--- Exercise directions ---
The answer must consist of every line below that holds the word "rational".
--------------------------------
(** * knut: the day-indexed processing pipeline

    A shallow embedding of the balancing engine, the gain valuation, the
    accrual expansion, the transaction order and the account/commodity
    filter of the journal assembler, with the properties the specification
    states about them. *)

From Stdlib Require Import QArith Qcanon.
From stdpp Require Import base gmap strings list fin_maps numbers pretty sorting.

Set Default Proof Using "Type".

(** ** Results of fallible code *)

Inductive result (E A : Type) : Type :=
| Ok (a : A)
| Err (e : E).
Arguments Ok {E A} a.
Arguments Err {E A} e.

Global Instance result_bind {E} : MBind (result E) := λ A B k r,
  match r with
  | Ok a => k a
  | Err e => Err e
  end.

(** A [for _, x := range xs] loop whose body may return an error. *)
Fixpoint forM {E S X} (body : S → X → result E S) (s : S) (xs : list X)
  : result E S :=
  match xs with
  | [] => Ok s
  | x :: xs' => s' ← body s x; forM body s' xs'
  end.

Definition is_ok {E A} (r : result E A) : bool :=
  match r with Ok _ => true | Err _ => false end.

(** ** Exact decimals

    [decimal.Decimal] (shopspring) is an arbitrary-precision decimal, an
    integer coefficient with a power of ten; every operation the pipeline
    uses is exact on the number it denotes and depends on that number only,
    so a decimal is modelled by the rational it denotes, in canonical form. *)

Module Decimal.

Definition Zero : Qc := 0%Qc.
Definition NewFromInt (n : Z) : Qc := Qc_of_Z n.
Definition Add (d d2 : Qc) : Qc := (d + d2)%Qc.
Definition Sub (d d2 : Qc) : Qc := (d - d2)%Qc.
Definition Neg (d : Qc) : Qc := (- d)%Qc.
Definition Mul (d d2 : Qc) : Qc := (d * d2)%Qc.
Definition Equal (d d2 : Qc) : bool := bool_decide (d = d2).
Definition IsZero (d : Qc) : bool := bool_decide (d = 0%Qc).
Definition IsNegative (d : Qc) : bool := bool_decide (d < 0)%Qc.
Definition LessThan (d d2 : Qc) : bool := bool_decide (d < d2)%Qc.

(** The sum of a list of decimals. *)
Definition Sum (ds : list Qc) : Qc := foldr Qcplus 0%Qc ds.

(** [10^precision] for a precision of either sign. *)
Definition pow10 (precision : Z) : Qc := Q2Qc (Qpower (10 # 1) precision).

(** The integer part of a rational, rounded towards zero, as [big.Int]'s
    [QuoRem] rounds. *)
Definition trunc (x : Qc) : Z := Z.quot (Qnum (this x)) (Zpos (Qden (this x))).

(** [d.QuoRem(d2, precision)]: the quotient [q] is the multiple of
    [10^(-precision)] nearest to [d / d2] towards zero and the remainder is
    [d - d2 * q]. A zero divisor panics. *)
Definition QuoRem (d d2 : Qc) (precision : Z) : option (Qc * Qc) :=
  if bool_decide (d2 = 0%Qc) then None
  else
    let q := (NewFromInt (trunc (d / d2 * pow10 precision)) / pow10 precision)%Qc in
    Some (q, (d - d2 * q)%Qc).

End Decimal.

(** ** Accounts and commodities

    Accounts and commodities are interned by name, so pointer identity is
    identity of names. *)

(** Modelled from the spec: the five account types, one for each root
    segment an account name may start with. *)
Inductive AccountType : Type := ASSETS | LIABILITIES | EQUITY | INCOME | EXPENSES.

Global Instance AccountType_eq_dec : EqDecision AccountType.
Proof. solve_decision. Defined.

Definition AccountType_code (t : AccountType) : nat :=
  match t with
  | ASSETS => 0 | LIABILITIES => 1 | EQUITY => 2 | INCOME => 3 | EXPENSES => 4
  end.

Definition AccountType_decode (n : nat) : AccountType :=
  match n with
  | 0 => ASSETS | 1 => LIABILITIES | 2 => EQUITY | 3 => INCOME | _ => EXPENSES
  end.

Global Instance AccountType_countable : Countable AccountType.
Proof.
  apply (inj_countable' AccountType_code AccountType_decode).
  by intros [].
Defined.

(** Modelled from the spec: [journal.Account], a colon-separated name whose
    root segment fixes the type of the account; the record holds the type for
    the root segment, and the segments after it. *)
Record Account : Type := mkAccount {
  acc_type : AccountType;
  acc_segments : list string;
}.

Global Instance Account_eq_dec : EqDecision Account.
Proof. solve_decision. Defined.

Global Instance Account_countable : Countable Account.
Proof.
  apply (inj_countable' (λ a, (acc_type a, acc_segments a))
                        (λ p, mkAccount p.1 p.2)).
  by intros [].
Defined.

Definition AccountType_name (t : AccountType) : string :=
  match t with
  | ASSETS => "Assets"
  | LIABILITIES => "Liabilities"
  | EQUITY => "Equity"
  | INCOME => "Income"
  | EXPENSES => "Expenses"
  end.

(** Modelled from the spec: [Account.Type], the type derived from the root
    segment. *)
Definition Account_Type (a : Account) : AccountType := acc_type a.

(** Modelled from the spec: [Account.Name], the fully qualified name. *)
Definition Account_Name (a : Account) : string :=
  String.concat ":" (AccountType_name (acc_type a) :: acc_segments a).

(** Modelled from the spec: [journal.Commodity], interned by its name. *)
Definition Commodity : Type := string.

Definition Commodity_Name (c : Commodity) : string := c.

(** Days are counted from a fixed epoch; every date is a midnight. *)
Definition Time : Type := Z.

Definition Time_Equal (t t2 : Time) : bool := bool_decide (t = t2).
Definition Time_Before (t t2 : Time) : bool := bool_decide (t < t2)%Z.

(** ** Directives ([ast/directive.go])

    The source range a directive carries is left out: no function below
    reads it. *)

Module ast.

Record Open := mkOpen { o_Date : Time; o_Account : Account }.
Record Close := mkClose { c_Date : Time; c_Account : Account }.

(** A lot. Its price is a machine float that nothing below reads; it is
    not part of the model. *)
Record Lot := mkLot { l_Date : Time; l_Label : string; l_Commodity : Commodity }.

Record Posting := mkPosting {
  Amount : Qc;
  Credit : Account;
  Debit : Account;
  p_Commodity : Commodity;
  Targets : list Commodity;
  p_Lot : option Lot;
}.

Definition NewPosting (crAccount drAccount : Account) (commodity : Commodity)
    (amt : Qc) : Posting :=
  if Decimal.IsNegative amt then
    mkPosting (Decimal.Neg amt) drAccount crAccount commodity [] None
  else
    mkPosting amt crAccount drAccount commodity [] None.

Definition NewPostingWithTargets (crAccount drAccount : Account)
    (commodity : Commodity) (amt : Qc) (targets : list Commodity) : Posting :=
  let p := NewPosting crAccount drAccount commodity amt in
  mkPosting (Amount p) (Credit p) (Debit p) (p_Commodity p) targets (p_Lot p).

Definition Posting_Less (p p2 : Posting) : bool :=
  if negb (bool_decide (Account_Name (Credit p) = Account_Name (Credit p2))) then
    String.ltb (Account_Name (Credit p)) (Account_Name (Credit p2))
  else if negb (bool_decide (Account_Name (Debit p) = Account_Name (Debit p2))) then
    String.ltb (Account_Name (Debit p)) (Account_Name (Debit p2))
  else if negb (Decimal.Equal (Amount p) (Amount p2)) then
    Decimal.LessThan (Amount p) (Amount p2)
  else String.ltb (Commodity_Name (p_Commodity p)) (Commodity_Name (p_Commodity p2)).

Definition Posting_Equal (p p2 : Posting) : bool :=
  bool_decide (Credit p = Credit p2)
  && bool_decide (Debit p = Debit p2)
  && Decimal.Equal (Amount p) (Amount p2)
  && bool_decide (p_Commodity p = p_Commodity p2).

Record Period := mkPeriod { Start : Time; End : Time }.

Inductive Interval := Once | Daily | Weekly | Monthly | Quarterly | Yearly.

Record Accrual := mkAccrual {
  a_Interval : Interval;
  T0 : Time;
  T1 : Time;
  a_Account : Account;
}.

(** The add-ons of a transaction are untyped values; an accrual is the
    only kind the assembler knows. *)
Inductive AddOn :=
| AddOnAccrual (a : Accrual)
| AddOnOther (tag : string).

Record Transaction := mkTransaction {
  t_Date : Time;
  Description : string;
  Tags : list string;
  Postings : list Posting;
  AddOns : list AddOn;
}.

(** The loop of [Transaction.Less]. The index [i] is declared before the
    loop and the loop body never assigns it, so each iteration tests the
    same pair of postings; [fuel] bounds the number of iterations the model
    runs, and [None] stands for a loop that is still running. *)
Fixpoint Less_loop (fuel : nat) (ps ps2 : list Posting) (i : nat) : option bool :=
  match fuel with
  | O => None
  | S fuel' =>
    if bool_decide (i < length ps) && bool_decide (i < length ps2) then
      match ps !! i, ps2 !! i with
      | Some p, Some p2 =>
        if negb (Posting_Equal p p2) then Some (Posting_Less p p2)
        else Less_loop fuel' ps ps2 i
      | _, _ => None (* not reached: [i] is below both lengths *)
      end
    else Some (bool_decide (length ps < length ps2))
  end.

Definition Transaction_Less (fuel : nat) (t t2 : Transaction) : option bool :=
  if negb (Time_Equal (t_Date t) (t_Date t2)) then
    Some (Time_Before (t_Date t) (t_Date t2))
  else if negb (bool_decide (Description t = Description t2)) then
    Some (String.ltb (Description t) (Description t2))
  else Less_loop fuel (Postings t) (Postings t2) 0.

Record Price := mkPrice {
  pr_Date : Time; pr_Commodity : Commodity; pr_Target : Commodity; pr_Price : Qc;
}.

Record Assertion := mkAssertion {
  as_Date : Time; as_Account : Account; as_Amount : Qc; as_Commodity : Commodity;
}.

Record Value := mkValue {
  v_Date : Time; v_Account : Account; v_Amount : Qc; v_Commodity : Commodity;
}.

(** The amounts a list of transactions carries, transaction by
    transaction. *)
Definition amountsOf (ts : list Transaction) : list (list Qc) :=
  (λ t, Amount <$> Postings t) <$> ts.

Definition isAL (a : Account) : bool :=
  bool_decide (Account_Type a = ASSETS) || bool_decide (Account_Type a = LIABILITIES).

Definition isIE (a : Account) : bool :=
  bool_decide (Account_Type a = INCOME) || bool_decide (Account_Type a = EXPENSES).

Definition accrualDescription (description : string) (i n : nat) : string :=
  description +:+ " (accrual " +:+ pretty i +:+ "/" +:+ pretty n +:+ ")".

(** The four accounts [Expand] routes the posting through: the credit and
    debit of the single transaction, then those of the period
    transactions. *)
Definition accrualAccounts (a : Accrual) (posting : Posting)
    : (Account * Account) * (Account * Account) :=
  if isAL (Credit posting) && isIE (Debit posting) then
    ((Credit posting, a_Account a), (a_Account a, Debit posting))
  else if isIE (Credit posting) && isAL (Debit posting) then
    ((a_Account a, Debit posting), (Credit posting, a_Account a))
  else if isIE (Credit posting) && isIE (Debit posting) then
    ((a_Account a, a_Account a), (Credit posting, Debit posting))
  else
    ((Credit posting, Debit posting), (a_Account a, a_Account a)).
--------------------------------
--- Result ---
    so a decimal is modelled by the rational it denotes, in canonical form. *)
(** The integer part of a rational, rounded towards zero, as [big.Int]'s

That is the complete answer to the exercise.